Thursday, 27 January, 2000, 18:46 GMT
Recruiting for the Gurkha regiment

Gurkha soldiers Hundreds of men apply to join the British army


By Sue Lloyd Roberts in Pokhara

Outside a recruiting centre in Pokhara, central Nepal, hundreds of young men file in for the final selection process for entry into the British army.



I've wanted to join since I was little...because it is very difficult to find a job in Nepal
Mani Gurung
It takes months - from basic literacy tests to the ability to race up a mountain with 35kg of rocks strapped on their backs.

It was over a 180 years ago that the British army decided it couldn't defeat these men in battle and so started to recruit them instead.

The Gurkha Regiment is one of the most decorated in the British army and one of its most valuable assets.


Not everyone makes the cut
But the unquestioning loyalty and devotion of the British Gurkha can no longer be taken for granted.

As so often in relations between wealthier countries and the developing world, even here there have been allegations of exploitation.

Protest

Demonstrations by angry Gurkha veterans have become commonplace in the Nepali capital Kathmandu.
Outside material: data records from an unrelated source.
(* ===== verification/ScenarioTheorems.v ===== *)
(** * Scenarios run their tests in dependency order, once, to an end

    What a run of [advance] guarantees: it does not panic, moves forward, starts
    tests only after what they require, and reports success exactly when
    everything passed; and what loading and activating give.  The cases where the
    code falls short of this are theorems too. *)

From S2P Require Import Prelude Str Path Unit Foreign Samples Config Descriptions Events Env Scenario ScenarioProps.

Section scenario.
Context `{Libraries} `{DependyLib} `{Env}.
Implicit Types (s : Scenario) (w : ScW).

(** ** Properties *)

(** (C3) A well-formed scenario whose tests are not limited by the scenario's
    time never panics and never loops when it is advanced, whatever the unit
    and the result it is advanced with: [advance] ends, the scenario is still
    well-formed, and it has moved on to a later state (or was finished and
    stays so). *)
Theorem advance_safe w last_unit code :
  sc_wf (w_sc w) -> no_time_limit (w_sc w) ->
  exists w', advance last_unit code w = Done (tt, w') /\ sc_wf (w_sc w') /\
    (rank (w_sc w) (sc_state (w_sc w)) < rank (w_sc w) (sc_state (w_sc w')) \/
     sc_state (w_sc w) = ScenarioState.ScenarioFinished /\
     sc_state (w_sc w') = ScenarioState.ScenarioFinished).
Proof.
  intros Hwf Hlim. destruct (advance_run w last_unit code Hwf Hlim) as (s' & tick & os & Ha & Hrun).
  destruct (advanced_inv _ _ _ Ha Hwf) as (_ & Hwf' & _ & Hrk & Hfin).
  eexists. split; [exact Hrun|]. split; [done|]. simpl.
  destruct (decide (sc_state (w_sc w) = ScenarioState.ScenarioFinished)); auto.
Qed.

(** (C4) A well-formed scenario, which has a test to run, whose tests are not
    limited by the scenario's time finishes: from the idle state, as many results
    as there are tests, plus three, bring it to [ScenarioFinished] without a
    panic, whatever the results are. *)
Theorem scenario_finishes w results :
  sc_wf (w_sc w) -> no_time_limit (w_sc w) -> sc_state (w_sc w) = ScenarioState.Idle ->
  length (sc_test_sequence (w_sc w)) + 3 <= length results ->
  exists w', run results w = Done (tt, w') /\ sc_state (w_sc w') = ScenarioState.ScenarioFinished.
Proof.
  intros Hwf Hlim Hidle Hlen. destruct (run_total results w Hwf Hlim) as (s' & tick & os & Hr & Hrun).
  eexists. split; [exact Hrun|]. by eapply runs_finish.
Qed.

(** (C15) Over a whole run from the idle state, whatever the results, the tests
    that are started are a sublist of the test sequence: each test is started
    at most once, and no test before one it requires. *)
Theorem tests_started_in_order w results :
  sc_wf (w_sc w) -> no_time_limit (w_sc w) -> sc_state (w_sc w) = ScenarioState.Idle ->
  w_out w = [] ->
  exists w', run results w = Done (tt, w') /\
    started (w_out w') `sublist_of` test_sequence (w_sc w) /\ NoDup (started (w_out w')).
Proof.
  intros Hwf Hlim Hidle Hout. destruct (run_total results w Hwf Hlim) as (s' & tick & os & Hr & Hrun).
  eexists. split; [exact Hrun|]. simpl. rewrite Hout. simpl.
  pose proof (runs_started _ _ _ _ Hr Hwf) as Hsub. rewrite Hidle in Hsub. simpl in Hsub.
  rewrite drop_0 in Hsub. assert (started os `sublist_of` test_sequence (w_sc w)) as Hsub'
    by (etrans; [exact Hsub|apply sublist_take]).
  split; [done|]. eapply sublist_NoDup; [|exact Hsub']. apply (st_nodup _ (wf_static _ Hwf)).
Qed.
Lemma activate_process_run id w : mgr_wf w ->
  (exists r w', activate_logger id w = Done (r, w') /\ keeps w w' /\ inert w w') /\
  (exists r w', activate_trigger id w = Done (r, w') /\ keeps w w' /\ inert w w').
Proof.
  intros Hwf. split.
  - unfold activate_logger, gets, io, zoom, mbind, M_bind.
    destruct (m_loggers w !! id) as [t|] eqn:Hi; [|eexists _, w; split_and!; [done|by apply keeps_refl|done]].
    destruct (logger_activate_total t (m_io w)) as ([t' r] & io' & ->).
    eexists _, _. split; [done|]. split; [|done]. apply keeps_loaded; [|by split].
    apply (same_wf w); [split|split|split|]; simpl; try done; by apply inert_same_kind.
  - unfold activate_trigger, gets, io, zoom, mbind, M_bind.
    destruct (m_triggers w !! id) as [t|] eqn:Hi; [|eexists _, w; split_and!; [done|by apply keeps_refl|done]].
    destruct (trigger_activate_total t (m_io w)) as ([t' r] & io' & ->).
    eexists _, _. split; [done|]. split; [|done]. apply keeps_loaded; [|by split].
    apply (same_wf w); [split|split|split|]; simpl; try done; by apply inert_same_kind.
Qed.

End manager.
Lemma rt_io_inert {A} (m : M IO A) w : io_total m -> runs_to talked w (io m) (fun _ w' => inert w w').
Proof.
  intros Hm. destruct (io_run m w Hm) as (a & i & Hrun). exists a, (w <| m_io := i |>).
  split_and!; [done|apply talked_io|done].
Qed.

Lemma rt_io {A} (m : M IO A) w : io_total m -> runs_to talked w (io m) (fun _ _ => True).
Proof. intros Hm. eapply rt_conseq; [by apply rt_io_inert|done|done]. Qed.

Lemma rt_steady {A} w (m : MM A) Q : runs_to talked w m Q -> runs_to steady w m Q.
Proof. intros Hm. eapply rt_conseq; [exact Hm|apply talked_steady|done]. Qed.

Lemma write_chunks_total n chunks : io_total (write_chunks n chunks).
Proof.
  induction chunks as [|c chunks IH]; simpl; [apply io_total_ret|].
  apply io_total_bind; [apply io_total_ask|]. intros [[]|e]; [|apply io_total_ret].
  by apply io_total_bind; [apply io_total_emit|].
Qed.

Lemma interface_output_total i msg : id_format (if_desc i) = Text ->
  io_total (interface_output_message i msg).
Proof.
  intros Hf. unfold interface_output_message. rewrite Hf. unfold text_write.
  destruct (if_process i); [apply write_chunks_total|apply io_total_ret].
Qed.

Lemma output_messages_total i messages : id_format (if_desc i) = Text ->
  io_total (output_messages i messages).
Proof.
  intros Hf. induction messages as [|msg messages IH]; simpl; [apply io_total_ret|].
  apply io_total_bind; [by apply interface_output_total|]. intros [[]|e]; [done|apply io_total_ret].
Qed.

Lemma deactivate_talked id reason w : process_kind (un_kind id) = true ->
  runs_to talked w (deactivate id reason) (fun _ _ => True).
Proof.
  intros Hk. destruct (deactivate_run id reason w) as (w' & Hrun & Hd & _).
  { split; intros Hid; by rewrite Hid in Hk. }
  exists tt, w'. split_and!; [done| |done].
  destruct (deactivated_frames id w w' Hd) as (Hs & Hj & Ht).
  split; [apply Hs|apply Hj|apply Ht|apply Hd]; intros Hid; by rewrite Hid in Hk.
Qed.

(** The receiver of a message is loaded, if it is an interface. *)
Definition receiver_loaded w (id : UnitName) : Prop :=
  un_kind id = UnitKind.Interface -> is_Some (m_interfaces w !! id).

Lemma send_messages_talked id messages w : text_interfaces w -> receiver_loaded w id ->
  runs_to talked w (send_messages_to id messages) (fun _ _ => True).
Proof.
  intros Htext Hloaded. unfold send_messages_to.
  destruct (decide (un_kind id = UnitKind.Interface)) as [Hk|Hk].
  - rewrite Hk. destruct (Hloaded Hk) as [i Hi]. rt_bind (fun _ _ => True).
    + rt_bind (fun o _ => o = Some i); [by rt_gets|]. intros o w1 _ ->. simpl.
      rt_bind (fun a _ => a = i); [by rt_ret|]. intros a w2 _ ->.
      apply rt_io, output_messages_total. by eapply Htext.
    + intros [e|] w1 _ _; [apply deactivate_talked; by rewrite Hk|by rt_ret].
  - rt_bind (fun o _ => o = None); [destruct (un_kind id); try done; by rt_ret|].
    intros o w1 _ ->. by rt_ret.
Qed.

Lemma deref_bind {A} p s w (k : Scenario -> MM A) : m_heap w !! p = Some s ->
  (deref p ≫= k) w = k s w.
Proof. intros Hs. unfold deref, gets, unwrap, mbind, M_bind. by rewrite Hs. Qed.

Lemma rt_deref {A} (R : relation Manager) p s w (k : Scenario -> MM A) Q : m_heap w !! p = Some s ->
  runs_to R w (k s) Q -> runs_to R w (deref p ≫= k) Q.
Proof.
  intros Hs (a & w' & Hrun & HR & HQ). exists a, w'. by rewrite (deref_bind p s).
Qed.

(** A map is iterated in some order, each key once. *)
Lemma env_order_keys {A} (m : gmap UnitName A) n :
  NoDup (env_order n (map_to_list m).*1) /\
  forall k, k ∈ env_order n (map_to_list m).*1 <-> is_Some (m !! k).
Proof.
  assert (env_order n (map_to_list m).*1 ≡ₚ (map_to_list m).*1) as Hperm by apply env_order_perm.
  split; [rewrite Hperm; apply NoDup_fst_map_to_list|].
  intros k. rewrite Hperm, list_elem_of_fmap. split.
  - intros ([k' v] & -> & Hkv%elem_of_map_to_list). by exists v.
  - intros [v Hv]. exists (k, v). by rewrite elem_of_map_to_list.
Qed.

Lemma rt_iter_map {A} (m : gmap UnitName A) w :
  runs_to talked w (io (iter_map m)) (fun l _ => (forall k v, (k, v) ∈ l <-> m !! k = Some v)).
Proof.
  unfold iter_map, io, zoom, ask. eexists _, _. split_and!; [done|apply talked_io|].
  destruct (env_order_keys m (io_tick (m_io w))) as [_ Hkeys].
  intros k v. rewrite list_elem_of_omap. split.
  - intros (k' & _ & Hk'). destruct (m !! k') eqn:Hv; [|done]. by injection Hk' as -> ->.
  - intros Hv. exists k. rewrite Hv. split; [by apply Hkeys|done].
Qed.

Lemma broadcast_messages_talked messages w : text_interfaces w ->
  runs_to talked w (broadcast_messages messages) (fun _ _ => True).
Proof.
  intros Htext. unfold broadcast_messages.
  rt_bind (fun m _ => m = m_interfaces w); [by rt_gets|]. intros m w1 Hw1 ->.
  rt_bind _; [apply rt_iter_map|]. intros l w2 Hw2 Hl. rt_forM.
  intros id w3 Hid Hw3. apply list_elem_of_fmap in Hid as ([k i] & -> & Hki). simpl.
  assert (talked w w3) as Hw by (transitivity w1; [done|by transitivity w2]).
  apply send_messages_talked; [by eapply talked_interfaces|]. intros _.
  apply (same_units_loaded w); [by apply talked_steady|]. exists i. by apply Hl.
Qed.

(** ** Borrowed cells *)

Lemma rt_with_scenario {A} (m : MM A) w Q : m_cs_borrow w = Unborrowed ->
  runs_to talked (put_cs (Reading 1) w) m (fun a w' => Q a (put_cs Unborrowed w')) ->
  runs_to talked w (with_current_scenario m) Q.
Proof.
  intros Hb (a & w' & Hrun & Ht & HQ). exists a, (put_cs Unborrowed w').
  unfold with_current_scenario, borrow. rewrite Hb, Hrun. split_and!; [done| |done].
  destruct Ht as [[] [] [] ?]. by split; [split|split|split|].
Qed.

Lemma rt_with_jig {A} (m : MM A) w Q : m_cj_borrow w = Unborrowed ->
  runs_to talked (put_cj (Reading 1) w) m (fun a w' => Q a (put_cj Unborrowed w')) ->
  runs_to talked w (with_current_jig m) Q.
Proof.
  intros Hb (a & w' & Hrun & Ht & HQ). exists a, (put_cj Unborrowed w').
  unfold with_current_jig, borrow. rewrite Hb, Hrun. split_and!; [done| |done].
  destruct Ht as [[] [] [] ?]. by split; [split|split|split|].
Qed.

Lemma current_heap w p : mgr_wf w -> m_current_scenario w = Some p -> is_Some (m_heap w !! p).
Proof. intros Hwf. apply inv_scenarios_heap, Hwf. Qed.

Lemma loaded_heap w id p : mgr_wf w -> m_scenarios w !! id = Some p -> is_Some (m_heap w !! p).
Proof. intros Hwf Hp. destruct (is_heap w (mw_scenarios w Hwf) id p Hp) as (_ & s & Hs & _). by exists s. Qed.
Demonstrations in the Nepalese capital, Kathmandu
The Gurkhas argue that they have sacrificed their lives for long enough but they do not get the same benefits as other British soldiers.

The British say these are trouble makers, encouraged by the local communist party.

With the cost of living an estimated 170 a year in Nepal, they argue, these men are amply rewarded.

At the lowest level, pensions have recently been doubled to 750 a year.

But, encouraged by the way British tabloid newspapers have taken up their cause, the Gurkha veterans' organisation want more.

Free education and guaranteed jobs for their children, right of abode in the UK and pensions equal to a British soldier.

Pension dispute

Such a pension would make a Gurkha veteran a hundred times wealthier than a retired soldier in Britain.

"That's not the point," says Lieutenant Yam Bahadur Gurung.

"The British owe a debt to the Gurkhas - an immense debt which cannot be valued in pounds, let's put it like that," he says.

But the British army is sensitive to charges of exploitation.


Asanta Rai lost her husband in Kosovo
Asanta Rai, the widow of the Gurkha sergeant killed recently in Kosovo, has received a 54,000 death in service payment, equal to a British widow.

It makes her, in local terms, a millionairess.

But, she explains, being a Gurkha in Nepal carries certain obligations.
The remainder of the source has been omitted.